Thursday, December 30, 2010
The more I consider it, the more I like the idea. I'm not to crazy about the hat, but hats are easy to crochet. It could be a whole new "look" for winter!
Between that and wearing long pants, I could pretty much eliminate any unsightly hair. Hey! I wouldn't even have to color the hair on my head as the hat would cover it up. I knew there was something good about winter.

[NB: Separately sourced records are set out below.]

Lemma chain_maintenance_conserves_witness :
  ∃ d', perform_chain_maintenance (Ok 0) 1570000000 100 buyback_db = Ok d' ∧
    db_balances d' !! (carol, 1) = Some 15 ∧ debt_of 2 d' = 2000 ∧
    ∀ aid, imbalance aid d' = imbalance aid buyback_db.
Proof.
  set (d' := get_ok (perform_chain_maintenance (Ok 0) 1570000000 100 buyback_db) buyback_db).
  assert (perform_chain_maintenance (Ok 0) 1570000000 100 buyback_db = Ok d') as E
    by (apply get_ok_eq; vm_compute; reflexivity).
  exists d'. split; [exact E|]. split; [vm_compute; reflexivity|]. split; [vm_compute; reflexivity|].
  destruct buyback_db_sound as [Ha Hm].
  refine (proj2 (proj2 (chain_maintenance_conserves (Ok 0) 1570000000 100 buyback_db d' Ha Hm _ _ E))).
  - intros k b Hb. exact (proj1 (buyback_db_balances k b Hb)).
  - exact buyback_db_settled.
Defined.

Wednesday, December 29, 2010
She's seven this year. Happy Birthday, Daisha!
Monday, December 27, 2010
The sun is shining. The wind chimes are blinging. And all is well in my little universe for the moment. Seems like this should be a good day to write so I'm off to my cave to do that!
Sunday, December 26, 2010
Well. The day after Christmas. Across the land, women are taking a collective sigh of... relief? Maybe. Most know this is just a breather before we all plunge into the real cleanup of tree, decorations, and putting our homes back in order. But for this one day, most of us will loll around, enjoying the presents we received or simply sipping a cup of something warm to drink while we watch the kids or the TV.
Here at Chez Anny all is quiet. We're waiting for a snowstorm today. How much snow will depend on how fierce the nor'easter is and exactly what track is takes as it churns toward New England. In the meantime, we're hunkered down in our warm burrow, ready for whatever comes along.

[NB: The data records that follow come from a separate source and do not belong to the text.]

Definition permit_update_do_evaluate (d : database) (op : withdraw_permission_update_operation) : result unit :=
  let* permit := index_get (db_withdraw_permissions d) (wpu_permission_to_update op) in
  FC_ASSERT (wp_authorized_account permit =? wpu_authorized_account op) ;;
  FC_ASSERT (wp_withdraw_from_account permit =? wpu_withdraw_from_account op) ;;
  FC_ASSERT (asset_exists d (asset_id (wpu_withdrawal_limit op))) ;;
  FC_ASSERT (head_block_time d <=? wpu_period_start_time op) ;;
  FC_ASSERT (head_block_time d <? permit_expiration (wpu_period_start_time op) (wpu_periods_until_expiration op)
                                    (wpu_withdrawal_period_sec op)) ;;
  require (block_interval d <=? wpu_withdrawal_period_sec op) assert_exception.

(** What was claimed stays counted. *)
Definition updated_permit (op : withdraw_permission_update_operation) (p : withdraw_permission_object) : withdraw_permission_object :=
  mkPermit (wp_withdraw_from_account p) (wp_authorized_account p) (wpu_withdrawal_limit op)
    (wpu_withdrawal_period_sec op) (wpu_period_start_time op)
    (permit_expiration (wpu_period_start_time op) (wpu_periods_until_expiration op) (wpu_withdrawal_period_sec op))
    (wp_claimed_this_period p).

Definition permit_update_do_apply (d : database) (op : withdraw_permission_update_operation) : result database :=
  let* t := index_modify no_clash (db_withdraw_permissions d) (wpu_permission_to_update op) (λ p, Ok (updated_permit op p)) in
  Ok (set_withdraw_permissions (λ _, t) d).

Definition permit_delete_do_evaluate (d : database) (op : withdraw_permission_delete_operation) : result unit :=
  let* permit := index_get (db_withdraw_permissions d) (wpd_withdrawal_permission op) in
  FC_ASSERT (wp_authorized_account permit =? wpd_authorized_account op) ;;
  require (wp_withdraw_from_account permit =? wpd_withdraw_from_account op) assert_exception.

Definition permit_delete_do_apply (d : database) (op : withdraw_permission_delete_operation) : result database :=
  let* t := index_remove (db_withdraw_permissions d) (wpd_withdrawal_permission op) in
  Ok (set_withdraw_permissions (λ _, t) d).

(** ** Claiming *)

Definition permit_claim_do_evaluate (d : database) (op : withdraw_permission_claim_operation) : result unit :=
  let now := head_block_time d in
  let amount_to_withdraw := wpl_amount_to_withdraw op in
  let* permit := index_get (db_withdraw_permissions d) (wpl_withdraw_permission op) in
  FC_ASSERT (now <? wp_expiration permit) ;;
  FC_ASSERT (wp_authorized_account permit =? wpl_withdraw_to_account op) ;;
  FC_ASSERT (wp_withdraw_from_account permit =? wpl_withdraw_from_account op) ;;
  FC_ASSERT (if HARDFORK_23_TIME <=? now then wp_period_start_time permit <=? now else true) ;;
  let* available := available_this_period permit now in
  let* within := asset_leb amount_to_withdraw available in
  FC_ASSERT within ;;
  let* enough := asset_geb (get_balance d (wpl_withdraw_from_account op) (asset_id amount_to_withdraw)) amount_to_withdraw in
  FC_ASSERT enough ;;
  let* a := get_asset_object d (asset_id amount_to_withdraw) in
  FC_ASSERT (if is_transfer_restricted a
             then (as_issuer a =? wp_authorized_account permit) || (as_issuer a =? wp_withdraw_from_account permit)
             else true) ;;
  let* from := get_account d (wpl_withdraw_to_account op) in
  let* to := get_account d (wp_authorized_account permit) in
  FC_ASSERT (is_authorized_asset d to (asset_id amount_to_withdraw) a) ;;
  require (is_authorized_asset d from (asset_id amount_to_withdraw) a) assert_exception.

(** The lambda of [do_apply]: [claimed_this_period] is of the period that
    starts at [period_start_time]. *)
Definition claim_from (now claimed : Z) (p : withdraw_permission_object) : result withdraw_permission_object :=
  if wp_withdrawal_period_sec p =? 0 then Throw undefined_behaviour
  else
    let periods := Z.quot (time_sub_seconds now (wp_period_start_time p)) (wp_withdrawal_period_sec p) in
    let* total := if periods =? 0 then safe_add (wp_claimed_this_period p) claimed else Ok claimed in
    Ok (mkPermit (wp_withdraw_from_account p) (wp_authorized_account p) (wp_withdrawal_limit p)
          (wp_withdrawal_period_sec p)
          (time_add (wp_period_start_time p) (periods * wp_withdrawal_period_sec p)) (wp_expiration p) total).

Definition permit_claim_do_apply (d : database) (op : withdraw_permission_claim_operation) : result database :=
  let* t := index_modify no_clash (db_withdraw_permissions d) (wpl_withdraw_permission op)
    (claim_from (head_block_time d) (amount (wpl_amount_to_withdraw op))) in
  let d := set_withdraw_permissions (λ _, t) d in
  let* n := asset_neg (wpl_amount_to_withdraw op) in
  let* d := adjust_balance d (wpl_withdraw_from_account op) n in
  adjust_balance d (wpl_withdraw_to_account op) (wpl_amount_to_withdraw op).

#[export] Instance permit_create_evaluator : Evaluator withdraw_permission_create_operation := {
  ev_state := unit;
  op_fee_payer := wpc_withdraw_from_account;
  op_fee := wpc_fee;
  do_evaluate := permit_create_do_evaluate;
  do_apply := λ d op _, let* (_, d) := permit_create_do_apply d op in Ok d
}.

#[export] Instance permit_update_evaluator : Evaluator withdraw_permission_update_operation := {
  ev_state := unit;
  op_fee_payer := wpu_withdraw_from_account;
  op_fee := wpu_fee;
  do_evaluate := permit_update_do_evaluate;
  do_apply := λ d op _, permit_update_do_apply d op
}.

#[export] Instance permit_claim_evaluator : Evaluator withdraw_permission_claim_operation := {
  ev_state := unit;
  op_fee_payer := wpl_withdraw_to_account;
  op_fee := wpl_fee;
  do_evaluate := permit_claim_do_evaluate;
  do_apply := λ d op _, permit_claim_do_apply d op
}.

#[export] Instance permit_delete_evaluator : Evaluator withdraw_permission_delete_operation := {
  ev_state := unit;
  op_fee_payer := wpd_withdraw_from_account;
  op_fee := wpd_fee;
  do_evaluate := permit_delete_do_evaluate;
  do_apply := λ d op _, permit_delete_do_apply d op
}.

(** Expired permits are removed with every block; [fuel] bounds the loop. *)
Fixpoint update_withdraw_permissions (fuel : nat) (d : database) : result database :=
  match first_by wp_expiration (objs (db_withdraw_permissions d)) with
  | None => Ok d
  | Some (id, p) =>
      if wp_expiration p <=? head_block_time d then
        match fuel with
        | O => Throw out_of_fuel
        | S fuel' =>
            let* t := index_remove (db_withdraw_permissions d) id in
            update_withdraw_permissions fuel' (set_withdraw_permissions (λ _, t) d)
        end
      else Ok d
  end.
End operations.

(** ** A sequence of claims *)

Section properties.
Context {FC : FcArith} {FCL : FcArithLaws FC} {BA : BoostArith}.

(** What an accepted claim does to the permit. *)
Lemma permit_claim_run skip_check required d op d' :
  permit_claim_validate op = Ok tt → start_evaluate false skip_check required d op = Ok d' →
  ∃ p p', objs (db_withdraw_permissions d) !! wpl_withdraw_permission op = Some p ∧
    objs (db_withdraw_permissions d') = <[wpl_withdraw_permission op := p']> (objs (db_withdraw_permissions d)) ∧
    head_block_time d < wp_expiration p ∧
    (HARDFORK_23_TIME <= head_block_time d → wp_period_start_time p <= head_block_time d) ∧
    0 < amount (wpl_amount_to_withdraw op) ∧
    (∃ available, available_this_period p (head_block_time d) = Ok available ∧
       amount (wpl_amount_to_withdraw op) <= amount available) ∧
    claim_from (head_block_time d) (amount (wpl_amount_to_withdraw op)) p = Ok p'.
Proof.
  intros Hv H. apply start_evaluate_stages in H as (g & st & d0 & d1 & d2 & _ & Hev & H0 & H1 & H2 & H3).
  assert (db_withdraw_permissions d1 = db_withdraw_permissions d ∧ head_block_time d1 = head_block_time d) as [Ep Et].
  { unfold convert_fee, pay_fee, modify_asset_dyn, modify_statistics in *. case_in H0; ok_inv; done. }
  simpl in Hev, H2. unfold permit_claim_do_evaluate in Hev. unfold permit_claim_do_apply in H2.
  apply rbind_ok in Hev as (p & Hp%of_option_ok & Hev). repeat (apply rbind_ok in Hev as (? & ?%require_ok & Hev)).
  apply rbind_ok in Hev as (av & Hav & Hev). apply rbind_ok in Hev as (b & Hle & Hev).
  apply rbind_ok in Hev as (? & ->%require_ok & _).
  apply rbind_ok in H2 as (t & Ht & H2). apply rbind_ok in H2 as (n & _ & H2).
  apply rbind_ok in H2 as (d3 & [m3 ->]%adjust_balance_frame & [m2 ->]%adjust_balance_frame).
  apply adjust_balance_frame in H3 as [m4 ->].
  apply index_modify_ok in Ht as (p1 & p' & Hp1 & Hc & _ & ->). rewrite Ep in Hp1. rewrite Et in Hc.
  assert (p1 = p) as -> by congruence. exists p, p'. apply asset_leb_ok in Hle as [_ Hle].
  unfold permit_claim_validate in Hv. ok_inv. split_and!; [done|simpl; by rewrite Ep|lia| |lia| |done].
  - intros Hf. repeat match goal with H : (if _ then _ else _) = true |- _ => revert H end.
    rewrite (proj2 (Z.leb_le _ _)) by done. lia.
  - exists av. split; [done|lia].
Qed.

Every year I learn something new at Christmas. This year there were only two of us here. The first thing I learned is that I've forgotten how to cook for two. We'll be munching on leftovers for a while.

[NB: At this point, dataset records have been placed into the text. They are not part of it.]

(* ===== verification/AccountName.v ===== *)
(** * Account names ([is_valid_name] of [protocol/account.cpp])

    The test for names, position by position as the code does it, and the
    grammar of its comment; the theorem says that they agree. *)

From stdpp Require Import base list strings.
From Stdlib Require Import ZArith Lia Ascii.
From S2P Require Import Prelude Config AssetOps.

Local Open Scope Z_scope.

Definition let_dig (c : ascii) : bool := is_lower c || is_digit c.
Definition let_dig_hyp (c : ascii) : bool := let_dig c || Ascii.eqb c "-".

(** The character at a position. *)
Definition char_at (p : ascii → bool) (name : list ascii) (i : nat) : bool := from_option p false (name !! i).

(** [name.find_first_of( '.', begin )], the length when there is none. *)
Fixpoint undotted (l : list ascii) : nat :=
  match l with
  | [] => O
  | c :: l' => if is_dot c then O else S (undotted l')
  end.
Definition label_end (name : list ascii) (begin : nat) : nat := (begin + undotted (drop begin name))%nat.

Definition valid_label (name : list ascii) (begin end_ : nat) : bool :=
  (GRAPHENE_MIN_ACCOUNT_NAME_LENGTH <=? Z.of_nat (end_ - begin))
  && char_at is_lower name begin
  && char_at let_dig name (end_ - 1)
  && forallb (char_at let_dig_hyp name) (seq (begin + 1) (end_ - 1 - (begin + 1))).

Fixpoint valid_labels (fuel : nat) (name : list ascii) (begin : nat) : result bool :=
  match fuel with
  | O => Throw out_of_fuel
  | S fuel' =>
      let end_ := label_end name begin in
      if negb (valid_label name begin end_) then Ok false
      else if (end_ =? length name)%nat then Ok true
      else valid_labels fuel' name (end_ + 1)
  end.

(** There are not more labels than characters. *)
Definition is_valid_name (s : string) : result bool :=
  let name := String.list_ascii_of_string s in
  let len := Z.of_nat (length name) in
  if len <? GRAPHENE_MIN_ACCOUNT_NAME_LENGTH then Ok false
  else if GRAPHENE_MAX_ACCOUNT_NAME_LENGTH <? len then Ok false
  else valid_labels (S (length name)) name 0.

(** ** The grammar (RFC 1035, lower case) *)

Inductive ldh_str : list ascii → Prop :=
| ldh_one c : let_dig_hyp c = true → ldh_str [c]
| ldh_more c s : let_dig_hyp c = true → ldh_str s → ldh_str (c :: s).

Inductive label : list ascii → Prop :=
| label_letter c : is_lower c = true → label [c]
| label_short c e : is_lower c = true → let_dig e = true → label [c; e]
| label_long c s e : is_lower c = true → ldh_str s → let_dig e = true → label (c :: s ++ [e]).

Inductive subdomain : list ascii → Prop :=
| sub_label s : label s → subdomain s
| sub_more s t : subdomain s → label t → subdomain (s ++ "."%char :: t).

(** The same, label by label from the front. *)
Inductive labels : list ascii → Prop :=
| last_label s : label s → labels s
| first_label s t : label s → labels t → labels (s ++ "."%char :: t).

Lemma labels_app s t : labels s → labels t → labels (s ++ "."%char :: t).
Proof.
  induction 1 as [s Hs|s u Hs Hu IH]; intros Ht; [by constructor|].
  rewrite <- (assoc_L (++)). simpl. constructor; [done|by apply IH].
Qed.

Lemma subdomain_cons s t : label s → subdomain t → subdomain (s ++ "."%char :: t).
Proof.
  intros Hs. induction 1 as [t Ht|t u Ht IH Hu]; [constructor; [by constructor|done]|].
  rewrite app_comm_cons, (assoc_L (++)). by constructor.
Qed.

Lemma labels_subdomain s : labels s ↔ subdomain s.
Proof.
  split; induction 1; try (by constructor).
  - by apply subdomain_cons.
  - apply labels_app; [done|by constructor].
Qed.

(** ** A label *)

Lemma ldh_str_spec s : ldh_str s ↔ s ≠ [] ∧ Forall (λ c, let_dig_hyp c = true) s.
Proof.
  split.
  - induction 1 as [c Hc|c s Hc Hs [_ IH]]; (split; [done|]); by repeat constructor.
  - intros [Hne Hs]. induction Hs as [|c [|d s] Hc Hs IH]; [done|by constructor|].
    apply ldh_more; [done|]. by apply IH.
Qed.

Lemma let_dig_not_dot c : let_dig_hyp c = true → is_dot c = false.
Proof.
  intros H. apply not_true_is_false. intros E%Ascii.eqb_eq. subst c. vm_compute in H. discriminate H.
Qed.

Lemma label_undotted s : label s → Forall (λ c, is_dot c = false) s.
Proof.
  assert (∀ c, is_lower c = true → let_dig_hyp c = true) as Hl by (intros c E; unfold let_dig_hyp, let_dig; by rewrite E).
  assert (∀ c, let_dig c = true → let_dig_hyp c = true) as Hd by (intros c E; unfold let_dig_hyp; by rewrite E).
  intros Hs. apply (Forall_impl (λ c, let_dig_hyp c = true)); [|by intros; apply let_dig_not_dot].
  destruct Hs as [| |c s e Hc [_ Hs]%ldh_str_spec He]; repeat constructor; auto.
  apply Forall_app. split; [done|]. repeat constructor; auto.
Qed.

(** The tests of the code on a label by itself. *)
Lemma label_spec s : label s ↔
  s ≠ [] ∧ char_at is_lower s 0 = true ∧ char_at let_dig s (length s - 1) = true ∧
  ∀ i, (1 <= i < length s - 1)%nat → char_at let_dig_hyp s i = true.
Proof.
  split.
  - destruct 1 as [c Hc|c e Hc He|c s e Hc [_ Hs]%ldh_str_spec He]; split_and!; try done; simpl; try lia.
    + unfold char_at. simpl. unfold let_dig. by rewrite Hc.
    + unfold char_at. rewrite length_app. simpl. rewrite Nat.sub_0_r, Nat.add_1_r. simpl.
      by rewrite lookup_app_r, Nat.sub_diag by done.
    + intros [|i] Hi; [lia|]. rewrite length_app in Hi. simpl in Hi. unfold char_at. simpl.
      rewrite lookup_app_l by lia. destruct (s !! i) as [c'|] eqn:E; [|apply lookup_ge_None in E; lia].
      rewrite Forall_lookup in Hs. by apply (Hs i).
  - intros (Hne & H0 & Hl & Hm). destruct s as [|c s]; [done|]. unfold char_at in H0. simpl in H0.
    destruct s as [|e s _] using rev_ind; [by constructor|].
    unfold char_at in Hl. simpl in Hl. rewrite length_app, Nat.sub_0_r in Hl. simpl in Hl.
    rewrite Nat.add_1_r in Hl. simpl in Hl. rewrite lookup_app_r, Nat.sub_diag in Hl by done. simpl in Hl.
    destruct s as [|d s]; [by constructor|]. apply label_long; [done| |done]. apply ldh_str_spec. split; [done|].
    apply Forall_lookup. intros i x Hx. pose proof (lookup_lt_Some _ _ _ Hx).
    specialize (Hm (S i)). unfold char_at in Hm.
    change ((c :: (d :: s) ++ [e]) !! S i) with (((d :: s) ++ [e]) !! i) in Hm.
    rewrite lookup_app_l, Hx in Hm by done. apply Hm. simpl in *. rewrite length_app. simpl. lia.
Qed.

Lemma char_at_middle p pre s post i : (i < length s)%nat →
  char_at p (pre ++ s ++ post) (length pre + i) = char_at p s i.
Proof.
  intros Hi. unfold char_at. rewrite lookup_app_r by lia. replace (length pre + i - length pre)%nat with i by lia.
  by rewrite lookup_app_l by done.
Qed.

Lemma valid_label_spec pre s post :
  valid_label (pre ++ s ++ post) (length pre) (length pre + length s) = true ↔ label s.
Proof.
  rewrite label_spec. unfold valid_label. rewrite !andb_true_iff, forallb_forall.
  replace (length pre + length s - length pre)%nat with (length s) by lia.
  change GRAPHENE_MIN_ACCOUNT_NAME_LENGTH with 1. rewrite Z.leb_le. destruct s as [|c s]; [simpl; naive_solver lia|].
  replace (char_at is_lower (pre ++ (c :: s) ++ post) (length pre)) with (char_at is_lower (c :: s) 0)
    by (rewrite <- (char_at_middle _ pre _ post) by (simpl; lia); by rewrite Nat.add_0_r).
  replace (length pre + length (c :: s) - 1)%nat with (length pre + (length (c :: s) - 1))%nat by (simpl; lia).
  rewrite char_at_middle by (simpl; lia). split.
  - intros [[[_ H0] Hl] Hm]. split_and!; [done..|]. intros i Hi. rewrite <- (char_at_middle _ pre _ post) by lia.
    apply Hm, in_seq. lia.
  - intros (_ & H0 & Hl & Hm). split_and!; [simpl; lia|done..|]. intros i [Hi1 Hi2]%in_seq.
    replace i with (length pre + (i - length pre))%nat by lia. rewrite char_at_middle by lia. apply Hm. lia.
Qed.

(** ** All labels *)

Lemma undotted_app s t : Forall (λ c, is_dot c = false) s → undotted (s ++ t) = (length s + undotted t)%nat.
Proof. induction 1 as [|c s Hc Hs IH]; simpl; [done|]. rewrite Hc. lia. Qed.

(** The first label of a text ends at its first point. *)
Lemma undotted_split s : ∃ u t, s = u ++ t ∧ Forall (λ c, is_dot c = false) u ∧ undotted s = length u ∧
  (t = [] ∨ ∃ t', t = "."%char :: t').
Proof.
  induction s as [|c s (u & t & -> & Hu & E & Ht)]; simpl; [exists [], []; auto|].
  destruct (is_dot c) eqn:Ec.
  - apply Ascii.eqb_eq in Ec as ->. exists [], ("."%char :: u ++ t). simpl. split_and!; eauto.
  - exists (c :: u), t. simpl. rewrite E. split_and!; auto.
Qed.

Lemma labels_split u t : Forall (λ c, is_dot c = false) u → (t = [] ∨ ∃ t', t = "."%char :: t') →
  labels (u ++ t) ↔ label u ∧ (t = [] ∨ ∃ t', t = "."%char :: t' ∧ labels t').
Proof.
  intros Hu Ht. split.
  - intros H. inversion H as [s Hs E|s t2 Hs Ht2 E]; subst.
    + destruct Ht as [->|[t' ->]]; [rewrite app_nil_r in *; auto|].
      apply label_undotted, Forall_app in Hs as [_ Hs]. inversion Hs. done.
    + pose proof (label_undotted _ Hs) as Hd. destruct Ht as [->|[t' ->]].
      * rewrite app_nil_r in E. subst u. apply Forall_app in Hu as [_ Hu]. inversion Hu. done.
      * assert (length s = length u) as El.
        { pose proof (undotted_app s ("."%char :: t2) Hd) as E1. rewrite E, (undotted_app _ _ Hu) in E1.
          simpl in E1. lia. }
        apply app_inj_1 in E as [-> [= ->]]; [|done]. eauto.
  - intros [H [->|(t' & -> & H')]]; [rewrite app_nil_r; by constructor|by constructor].
Qed.

Lemma valid_labels_spec fuel pre s : (length s < fuel)%nat →
  ∃ b, valid_labels fuel (pre ++ s) (length pre) = Ok b ∧ (b = true ↔ labels s).
Proof.
  revert pre s. induction fuel as [|fuel IH]; intros pre s Hf; [lia|]. simpl. unfold label_end.
  rewrite drop_app_length. destruct (undotted_split s) as (u & t & -> & Hu & -> & Ht).
  setoid_rewrite (labels_split u t Hu Ht).
  destruct (valid_label (pre ++ u ++ t) (length pre) (length pre + length u)) eqn:Ev; simpl.
  2:{ exists false. split; [done|]. split; [done|]. intros [H _].
      apply (valid_label_spec pre u t) in H. by rewrite Ev in H. }
  apply valid_label_spec in Ev. rewrite !length_app. rewrite length_app in Hf. destruct Ht as [->|[t' ->]].
  - simpl. rewrite Nat.add_0_r, Nat.eqb_refl. exists true. split; [done|]. split; auto.
  - simpl in *. rewrite (proj2 (Nat.eqb_neq _ _)) by lia.
    destruct (IH (pre ++ u ++ ["."%char]) t') as (b & Hb & Hs); [lia|]. exists b.
    rewrite !length_app, <- !(assoc_L (++)) in Hb. simpl in Hb.
    replace (length pre + length u + 1)%nat with (length pre + (length u + 1))%nat by lia.
    split; [exact Hb|]. rewrite Hs. split; [intros H; split; [done|]; right; eauto|].
    intros [_ [[=]|(t2 & [= ->] & H)]]. done.
Qed.

(** C35. The test for account names always ends with an answer, and accepts
    exactly the names of the grammar: one or more labels with points between
    them, each a lower case letter, perhaps followed by letters, digits and
    hyphens that end with a letter or a digit; at most 63 characters. *)
Theorem is_valid_name_correct s :
  ∃ b, is_valid_name s = Ok b ∧
    (b = true ↔ subdomain (String.list_ascii_of_string s) ∧
                (1 <= length (String.list_ascii_of_string s) <= 63)%nat).
Proof.
  unfold is_valid_name. change GRAPHENE_MIN_ACCOUNT_NAME_LENGTH with 1. change GRAPHENE_MAX_ACCOUNT_NAME_LENGTH with 63.
  set (name := String.list_ascii_of_string s).
  destruct (Z.ltb_spec (Z.of_nat (length name)) 1); [exists false; split; [done|split; [done|lia]]|].
  destruct (Z.ltb_spec 63 (Z.of_nat (length name))); [exists false; split; [done|split; [done|lia]]|].
  destruct (valid_labels_spec (S (length name)) [] name) as (b & Hb & Hl); [lia|].
  exists b. split; [exact Hb|]. rewrite Hl, labels_subdomain. split; [|by intros [? _]]. split; [done|lia].
Qed.

Example names_accepted : Forall (λ s, is_valid_name s = Ok true)
  ["a"; "alice"; "alice-2.shop"; "x1"]%string.
Proof. repeat constructor. Qed.

Example names_refused : Forall (λ s, is_valid_name s = Ok false)
  [""; "Alice"; "1a"; "a."; ".a"; "a..b"; "a-"; "a-.b"; "a_b"]%string.
Proof. repeat constructor. Qed.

The second thing is quick cleanup during preparation is much easier when you have a dog underfoot. That bit of dough that dropped to the floor--gone instantly. The scrap of meat you dropped--gone instantly. This year I had to clean up after myself.
Another think I thought about is how little the act of cooking has changed over the centuries. In spite of all our modern pots and pans and preparation equipment, it still boils down to putting food in a pot and heating it. The ingredients have changed very little. Maybe we add a few more herbs or spices.
I'm preparing pea soup with the last of our ham. In a centuries old recipe, it still has potatoes, carrots, onion, garlic, peas--and in times of plenty--some type of meat. Actually, the peas alone were nutritious enough to totally change human history after the Black Plague in Europe. On a snowy winter day in America, it still does the job.
Friday, December 24, 2010
I was fine until Christmas Eve. Then the loneliness engulfed my. My friends were all busy with their extended family gatherings. My extended family lived far away. My daughters were sleeping the holidays away, too sick to care if they had gifts or not. I was feeling underprivileged and deprived as I stood at my kitchen counter eating a peanut butter and jelly sandwich.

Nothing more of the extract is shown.